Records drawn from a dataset
+---+
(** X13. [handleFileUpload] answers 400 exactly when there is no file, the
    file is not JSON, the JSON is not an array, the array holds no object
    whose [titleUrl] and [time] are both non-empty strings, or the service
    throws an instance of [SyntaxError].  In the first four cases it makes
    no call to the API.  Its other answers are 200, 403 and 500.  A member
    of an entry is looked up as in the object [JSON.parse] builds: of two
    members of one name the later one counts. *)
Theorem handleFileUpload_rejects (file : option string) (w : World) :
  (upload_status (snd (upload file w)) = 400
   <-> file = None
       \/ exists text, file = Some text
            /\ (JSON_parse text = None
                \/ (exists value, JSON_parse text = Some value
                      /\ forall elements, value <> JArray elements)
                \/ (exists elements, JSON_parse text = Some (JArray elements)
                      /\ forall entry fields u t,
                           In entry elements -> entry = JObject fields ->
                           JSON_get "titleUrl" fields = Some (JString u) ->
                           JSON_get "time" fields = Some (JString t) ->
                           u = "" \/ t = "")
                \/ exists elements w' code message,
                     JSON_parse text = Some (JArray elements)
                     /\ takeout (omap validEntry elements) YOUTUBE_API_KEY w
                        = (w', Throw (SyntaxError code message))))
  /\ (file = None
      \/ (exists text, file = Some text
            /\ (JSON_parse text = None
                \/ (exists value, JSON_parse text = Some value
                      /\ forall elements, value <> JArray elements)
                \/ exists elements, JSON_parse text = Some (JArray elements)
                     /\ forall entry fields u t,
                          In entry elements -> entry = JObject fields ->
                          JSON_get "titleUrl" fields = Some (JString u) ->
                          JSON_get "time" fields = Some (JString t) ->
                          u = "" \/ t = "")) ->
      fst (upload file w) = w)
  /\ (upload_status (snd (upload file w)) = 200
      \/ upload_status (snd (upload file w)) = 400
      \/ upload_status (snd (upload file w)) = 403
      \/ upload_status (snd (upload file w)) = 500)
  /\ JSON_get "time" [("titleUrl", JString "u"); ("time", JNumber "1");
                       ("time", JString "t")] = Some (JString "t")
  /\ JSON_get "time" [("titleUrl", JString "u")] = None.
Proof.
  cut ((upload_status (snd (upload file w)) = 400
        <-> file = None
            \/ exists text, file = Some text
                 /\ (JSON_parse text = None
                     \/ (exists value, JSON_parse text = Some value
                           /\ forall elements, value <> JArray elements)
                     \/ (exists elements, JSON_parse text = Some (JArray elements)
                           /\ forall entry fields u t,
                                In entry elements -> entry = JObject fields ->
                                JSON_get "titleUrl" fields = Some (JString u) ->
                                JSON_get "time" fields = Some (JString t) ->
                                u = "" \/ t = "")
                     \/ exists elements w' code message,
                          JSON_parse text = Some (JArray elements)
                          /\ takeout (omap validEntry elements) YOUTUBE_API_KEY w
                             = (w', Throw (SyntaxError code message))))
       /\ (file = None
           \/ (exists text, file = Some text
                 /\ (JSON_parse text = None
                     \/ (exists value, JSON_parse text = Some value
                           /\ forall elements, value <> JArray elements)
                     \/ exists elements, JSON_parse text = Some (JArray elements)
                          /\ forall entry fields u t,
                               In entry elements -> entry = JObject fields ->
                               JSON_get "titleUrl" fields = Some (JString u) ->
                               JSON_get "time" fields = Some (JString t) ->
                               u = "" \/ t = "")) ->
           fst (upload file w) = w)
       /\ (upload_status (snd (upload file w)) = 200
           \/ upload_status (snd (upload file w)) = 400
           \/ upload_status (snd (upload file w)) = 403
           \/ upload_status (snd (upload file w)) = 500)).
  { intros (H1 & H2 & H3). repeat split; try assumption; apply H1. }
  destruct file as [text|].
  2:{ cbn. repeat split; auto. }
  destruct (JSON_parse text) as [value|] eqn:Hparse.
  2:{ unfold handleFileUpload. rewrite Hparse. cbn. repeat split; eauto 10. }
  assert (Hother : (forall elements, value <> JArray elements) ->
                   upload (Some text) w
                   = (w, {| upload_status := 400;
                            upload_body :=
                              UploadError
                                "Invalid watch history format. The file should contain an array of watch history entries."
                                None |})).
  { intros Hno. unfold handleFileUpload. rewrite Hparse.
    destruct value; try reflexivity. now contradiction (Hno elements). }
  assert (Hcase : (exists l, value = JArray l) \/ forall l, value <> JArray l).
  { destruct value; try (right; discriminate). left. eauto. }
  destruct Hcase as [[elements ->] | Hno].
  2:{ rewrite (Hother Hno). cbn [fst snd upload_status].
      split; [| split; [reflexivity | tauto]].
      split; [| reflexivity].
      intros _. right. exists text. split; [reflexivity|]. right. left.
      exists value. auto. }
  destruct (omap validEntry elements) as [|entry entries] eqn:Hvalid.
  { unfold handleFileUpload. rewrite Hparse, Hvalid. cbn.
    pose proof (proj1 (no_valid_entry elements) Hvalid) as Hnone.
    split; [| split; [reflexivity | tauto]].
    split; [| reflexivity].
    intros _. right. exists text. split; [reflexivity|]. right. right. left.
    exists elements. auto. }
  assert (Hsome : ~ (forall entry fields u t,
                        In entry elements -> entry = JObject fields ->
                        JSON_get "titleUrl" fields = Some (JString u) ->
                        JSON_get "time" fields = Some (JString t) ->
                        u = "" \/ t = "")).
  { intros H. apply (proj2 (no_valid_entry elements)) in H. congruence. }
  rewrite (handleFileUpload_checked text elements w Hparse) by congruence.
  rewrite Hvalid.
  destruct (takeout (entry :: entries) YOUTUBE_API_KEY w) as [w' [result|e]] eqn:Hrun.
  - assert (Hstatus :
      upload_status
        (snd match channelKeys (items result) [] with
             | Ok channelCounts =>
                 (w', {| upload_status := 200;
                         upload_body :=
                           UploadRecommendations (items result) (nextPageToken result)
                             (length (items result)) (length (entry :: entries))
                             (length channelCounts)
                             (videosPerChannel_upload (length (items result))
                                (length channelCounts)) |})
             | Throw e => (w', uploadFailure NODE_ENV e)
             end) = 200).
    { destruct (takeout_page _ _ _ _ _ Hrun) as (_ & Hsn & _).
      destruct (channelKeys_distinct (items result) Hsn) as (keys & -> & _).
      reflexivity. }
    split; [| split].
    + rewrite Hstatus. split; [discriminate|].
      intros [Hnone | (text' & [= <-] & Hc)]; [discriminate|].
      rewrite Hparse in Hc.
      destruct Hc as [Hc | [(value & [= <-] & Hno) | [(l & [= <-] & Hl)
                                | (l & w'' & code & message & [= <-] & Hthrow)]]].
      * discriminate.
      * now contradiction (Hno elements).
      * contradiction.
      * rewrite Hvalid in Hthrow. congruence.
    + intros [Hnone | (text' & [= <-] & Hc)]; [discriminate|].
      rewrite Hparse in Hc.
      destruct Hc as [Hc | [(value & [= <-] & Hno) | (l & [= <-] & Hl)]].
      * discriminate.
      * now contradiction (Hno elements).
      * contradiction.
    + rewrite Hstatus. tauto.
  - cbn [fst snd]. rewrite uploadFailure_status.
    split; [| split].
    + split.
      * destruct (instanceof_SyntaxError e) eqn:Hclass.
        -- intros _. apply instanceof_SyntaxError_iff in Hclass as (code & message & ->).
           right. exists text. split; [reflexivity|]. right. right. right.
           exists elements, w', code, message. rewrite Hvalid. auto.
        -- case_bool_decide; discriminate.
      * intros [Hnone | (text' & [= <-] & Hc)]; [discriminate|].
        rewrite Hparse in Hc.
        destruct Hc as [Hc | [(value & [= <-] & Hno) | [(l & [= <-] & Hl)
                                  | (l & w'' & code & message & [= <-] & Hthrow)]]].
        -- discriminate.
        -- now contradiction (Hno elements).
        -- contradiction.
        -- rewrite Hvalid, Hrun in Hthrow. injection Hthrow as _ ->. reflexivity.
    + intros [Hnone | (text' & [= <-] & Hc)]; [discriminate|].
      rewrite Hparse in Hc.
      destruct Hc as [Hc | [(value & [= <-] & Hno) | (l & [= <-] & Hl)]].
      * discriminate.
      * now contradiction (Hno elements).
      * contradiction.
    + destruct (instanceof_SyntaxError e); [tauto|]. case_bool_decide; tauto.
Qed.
+---+
What you will do |
For the string "JObject", return every line of the data where it appears.

Answer to this exercise |
                           In entry elements -> entry = JObject fields ->
                          In entry elements -> entry = JObject fields ->
                                In entry elements -> entry = JObject fields ->
                               In entry elements -> entry = JObject fields ->
                        In entry elements -> entry = JObject fields ->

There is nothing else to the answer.